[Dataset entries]

------------------------------------

(* ===== verification/Requests.v ===== *)
(** The requests of a LIST, through any event of the daemon.

    The replies of the sessions travel through their own channels while the rest
    of the daemon goes on. [hush] follows them: which requests there are, and what
    each was answered; [spares_reply] says which are not lost. [settled] collects what
    holds at any moment of a run. *)
From S2P Require Import Prelude Status Engine Pty Protocol Registry Server Actor Connection.
From S2P Require Import Stores Syscalls Daemon DaemonProps Steps Terminal Intake Senders.
From S2P Require Session Idle.

(** * The replies, through one operation *)

Section replies.
Context {T : Tokio} {L : ChannelLaws} {C : CommandLaws} {R : Receivers} {F : Traffic} {FL : TrafficLaws}.
Context {P : Replies} {PL : ReplyLaws}.

(** The requests sent in between are new, and what is answered in between is in [Y]. *)
Record hush (Y : reply_rx -> SessionInfo -> Prop) (st st' : store) : Prop := mkHush {
  hush_asked tx r : Info r ∈ commands st' tx -> Info r ∈ commands st tx \/ (~ issued st r /\ issued st' r);
  hush_issued r : issued st r -> issued st' r;
  hush_opened tx : opened st tx -> opened st' tx;
  hush_replied rx i : replied st' rx i -> replied st rx i \/ Y rx i
}.

#[export] Instance hush_pre Y : PreOrder (hush Y).
Proof.
  split; [intros st; split; auto|]. intros a b c [A1 A2 A3 A4] [B1 B2 B3 B4]. split; [|auto..|].
  - intros tx r [Hb|[Hn Hi]]%B1; [destruct (A1 _ _ Hb) as [|[? ?]]; auto|right; auto].
  - intros rx i [Hb|?]%B4; auto.
Qed.

Lemma hush_moves Y (a : frame_tx -> Prop) h d st st' : moves a nothing h d st st' -> answers_nobody st st' -> hush Y st st'.
Proof.
  intros [A1 A2 A3 A4 A5 A6] [B1 B2]. split; [|done|done|auto].
  intros tx r. rewrite A2 by (by intros []). auto.
Qed.

(** Any command: a request is one that was not issued. *)
Lemma hush_send Y base tx c st :
  (forall r, c = Info r -> ~ issued base r /\ issued st r) -> hush Y base st -> hush Y base (send_cmd tx c st).1.
Proof.
  intros Hc [A1 A2 A3 A4]. pose proof (nobody_send_cmd tx c st) as [B1 B2].
  destruct (flow_send_cmd tx c st) as [_ Hcm _ _ _ Ho]. split; [|auto..].
  - intros tx' r Hin. assert (Hx : Info r ∈ commands st tx' \/ c = Info r).
    { destruct (decide (tx = tx')) as [<-|Hne]; [|left; by rewrite Hcm in Hin].
      destruct (send_cmd tx c st) as [st' []] eqn:Es; cbn [fst] in Hin.
      - rewrite (cmd_accepted _ _ _ _ Es) in Hin. apply elem_of_app in Hin as [|Hin%list_elem_of_singleton]; auto.
      - left. by rewrite <- (cmd_refused _ _ _ _ Es). }
    destruct Hx as [Hx|Hx]; [destruct (A1 _ _ Hx) as [|[? ?]]; auto|]. destruct (Hc r Hx). right. auto.
Qed.

Lemma hush_oneshot Y st : hush Y st (oneshot st).1.
Proof.
  destruct (oneshot st) as [st' [r rx]] eqn:E. destruct (oneshot_new _ _ _ _ E) as (_ & _ & _ & Ha).
  eapply hush_moves; [|exact Ha]. pose proof (flow_oneshot st) as Hm. rewrite E in Hm. exact Hm.
Qed.
(** The dead stay dead. *)
Lemma select_dead opts fuel ready a w st a' w' st' :
  select opts fuel ready a w st = Some (Continue a', w', st') ->
  Session.is_dead (session a) = true -> Session.is_dead (session a') = true.
Proof.
  unfold select. intros Hs Hd. destruct (r_cmd ready) as [[[input|c r|g|req|reply]|]|]; cbn [on_cmd] in Hs; try done.
  - destruct (Session.write_input _ _ w). by injection Hs as <- _ _.
  - pose proof (resize_session c r (session a) w) as [_ Hl].
    destruct (Session.resize c r (session a) w) as [[w1 s1] x]. injection Hs as <- _ _. revert Hd. unfold Session.is_dead.
    cbn [session set_session fst snd] in *. by rewrite Hl.
  - apply on_close_flow in Hs as (a1 & _ & _ & Hf). by rewrite Hd in Hf.
  - apply on_attach_flow in Hs as (a1 & _ & _ & _ & Hf). by rewrite Hd in Hf.
  - destruct (Session.info _ _ w). by injection Hs as <- _ _.
  - rewrite Hd in Hs. destruct (passed (grace_deadline a) _); [done|]. destruct (passed (kill_deadline a) _).
    { unfold on_kill_deadline in Hs. destruct (if Session.is_dead _ then _ else _). by injection Hs as <- _ _. }
    destruct (_ && _); [|by injection Hs as <- _ _].
    apply on_tick_continues in Hs as (a1 & [= ->] & E1 & _). by rewrite E1.
Qed.
End turn.

(** * A run *)

Section runs.
Context `{EngineLaws}.
Context {T : Tokio} {L : ChannelLaws} {C : CommandLaws} {R : Receivers} {F : Traffic} {FL : TrafficLaws}.
Context {P : Replies} {PL : ReplyLaws} {O : Os} {fd : Fd} {K : Keyboard fd}.
Context `{Stream}.
Context `{!Json StatusMsg, !Json ExitMsg, !Json Hello, !Json (list SessionInfo), !Json AttachOrOpen,
          !Json Protocol.Resize, !Json CloseMsg} `{!JsonLaws StatusMsg}.
Context (opts : ServerOpts) (version : list byte) (me : u32) (k : nat).

(** The master is of task [k] only. *)
Definition sole_desk (d : Daemon) : Prop :=
  forall k' id a rx, tasks d !! k' = Some (Running id a rx) -> k' <> k -> desk a <> fd.

(** Any events, while the task runs, its master is its own, and nothing else types. *)
Inductive keyed (d : Daemon) : Daemon -> Prop :=
  | Keyed0 : keyed d d
  | KeyedMore e d1 d2 id a rx : keyed d d1 -> sole_desk d1 ->
      (forall w, e = Outside w -> writes w = writes (machine d1)) ->
      step opts version me e d1 = Some d2 -> tasks d2 !! k = Some (Running id a rx) -> keyed d d2.

(** Since [d0] the master was written the inputs that came out of [tx], all of them
    while the session is alive. *)
Definition pressed (tx : cmd_tx) (d0 d : Daemon) : Prop :=
  exists id a rx new, tasks d !! k = Some (Running id a rx) /\ linked tx rx /\ desk a = fd /\ opened (chans d) tx /\
    handled (chans d0) tx <= handled (chans d) tx /\
    (handled (chans d) tx = handled (chans d0) tx \/ handled (chans d) tx <= length (commands (chans d) tx)) /\
    writes (machine d) = writes (machine d0) ++ new /\ Forall taken_of new /\
    let given := inputs (window (handled (chans d0) tx) (handled (chans d) tx) (commands (chans d) tx)) in
    new.*1 `prefix_of` given /\ (Session.is_dead (session a) = false -> new.*1 = given).

(** The channel of another task is another channel. *)
Lemma other_channel d k1 k2 id1 id2 a1 a2 rx1 rx2 tx1 tx2 :
  settled d -> tasks d !! k1 = Some (Running id1 a1 rx1) -> tasks d !! k2 = Some (Running id2 a2 rx2) ->
  linked tx1 rx1 -> linked tx2 rx2 -> k1 <> k2 -> tx1 <> tx2.
Proof.
  intros Hd E1 E2 L1 L2 Hk <-. destruct (task_named _ (settled_matched _ Hd) k1 id1 rx1) as (t1 & S1 & M1); [by apply (live_at d k1 _ E1)|].
  destruct (task_named _ (settled_matched _ Hd) k2 id2 rx2) as (t2 & S2 & M2); [by apply (live_at d k2 _ E2)|].
  rewrite (linked_one _ _ _ M1 L1) in S1. rewrite (linked_one _ _ _ M2 L2) in S2. cbn [view v_reg] in *.
  pose proof (settled_apart _ Hd _ _ _ S1 S2) as <-. apply Hk.
  eapply (task_unique _ (settled_matched _ Hd)); [by apply (live_at d k1 _ E1)|by apply (live_at d k2 _ E2)].
Qed.
Definition typed_ls : Daemon :=
  {| registry := registry opened; chans := typed_store; machine := machine opened; tasks := tasks opened;
     conns := <[0 := attached [] {| buf := typed_bytes; pos := 7 |}]> ∅;
     watcher := FirstCheck; clock := 0; accept_after := 0 |}.

Lemma typing_run : run0 typing_events start0 = Some typed_ls.
Proof. unfold typing_events. eapply run_then; [exact opened_run|]. reflexivity. Qed.

Lemma clients_interleave_witness :
  exists d log, run0 typing_events start0 = Some d /\
    (log (0 : @cmd_tx queue_tokio)).*2 =
      [Attach (mkAttach 0 80 24 (1 : @frame_tx queue_tokio)); Input (lit "ls")] /\
    exists o first fs, asks o first fs (share 0 (log (0 : @cmd_tx queue_tokio))) /\ share 0 (log (7 : @cmd_tx queue_tokio)) = [].
Proof.
  destruct (clients_interleave default_opts [] 1000 2 (no_channels : @store queue_tokio)
    (Session.script_demo : @world script_os) typing_events typed_ls no_commands typing_run) as (log & Hl & Ha & _).
  exists typed_ls, log. split; [exact typing_run|]. split; [rewrite Hl; reflexivity|].
  destruct (Ha 0 _ _ _ _ _ eq_refl) as (o & first & taken & left_ & rest & e & _ & _ & _ & _ & Hx & Ho).
  exists o, first, taken. split; [exact Hx|]. apply Ho. discriminate.
Defined.


(** ** A LIST *)

#[local] Abbreviation hello_bytes := (encode (Frame_new Hello_ [x01])).
#[local] Abbreviation list_bytes := (encode (Frame_new List_ [])).

(** A second client of the same user asks for the LIST. *)
Definition list_events : list event :=
  [Accept 1 (Ok (Ok 1000%N, [] : @Connection.stream byte_stream)); Arrive 1 (Ok hello_bytes); Greet 1 1; Arrive 1 (Ok list_bytes)].

Definition hello_reply : @Connection.stream byte_stream :=
  (control_hello [] (Frame_new Hello_ [x01]) ([] : @Connection.stream byte_stream)).1.

Definition asking : Daemon :=
  set_conn 1 (Serving [Ok list_bytes] {| buf := hello_bytes; pos := 6 |} hello_reply) attaching.

Lemma asking_run : run0 (open_events ++ [OpenTask 0 true] ++ list_events) start0 = Some asking.
Proof. rewrite app_assoc. eapply run_then; [exact attaching_run|]. reflexivity. Qed.

(** The request is in the channel of the session. *)
Definition list_store : @store queue_tokio :=
  (send_cmd (0 : @cmd_tx queue_tokio) (Info (2 : @reply_tx queue_tokio)) (oneshot demo_store).1).1.

#[local] Abbreviation listing rxs infos :=
  (Listing [] {| buf := list_bytes; pos := 5 |} hello_reply rxs infos 1000).

Definition asked_list : Daemon :=
  set_conn 1 (listing [2 : @reply_rx queue_tokio] []) (with_chans list_store asking).

Lemma serve_asking : step default_opts [] 1000 (Serve 1) asking = Some asked_list.
Proof. reflexivity. Qed.

#[local] Abbreviation running0 a := (Running "s" a (0 : @cmd_rx queue_tokio)).

(** The channels after the attach, once [f] is in the queue, and after the request. *)
Definition greeted_store (f : Frame) : @store queue_tokio :=
  (try_send (1 : @frame_tx queue_tokio) f (poll_cmd (0 : @cmd_rx queue_tokio) list_store).1).1.
Definition told_store (f : Frame) (i : SessionInfo) : @store queue_tokio :=
  reply_send (2 : @reply_tx queue_tokio) i (poll_cmd (0 : @cmd_rx queue_tokio) (greeted_store f)).1.

Definition greeted (a : Actor) (w : @world script_os) (f : Frame) : Daemon :=
  set_task 0 (running0 a) (with_machine w (with_chans (greeted_store f) asked_list)).
Definition told (a : Actor) (w w' : @world script_os) (f : Frame) (i : SessionInfo) : Daemon :=
  set_task 0 (running0 a) (with_machine w' (with_chans (told_store f i) (greeted a w f))).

------------------------------------

### WHAT YOU ARE ASKED TO DO
What is needed is an exact copy of the entries above, from the first line through the line holding "holds at any moment of a run. *)", with both of those lines kept; please give nothing else.

### COMPLETED EXERCISE
(* ===== verification/Requests.v ===== *)
(** The requests of a LIST, through any event of the daemon.

    The replies of the sessions travel through their own channels while the rest
    of the daemon goes on. [hush] follows them: which requests there are, and what
    each was answered; [spares_reply] says which are not lost. [settled] collects what
    holds at any moment of a run. *)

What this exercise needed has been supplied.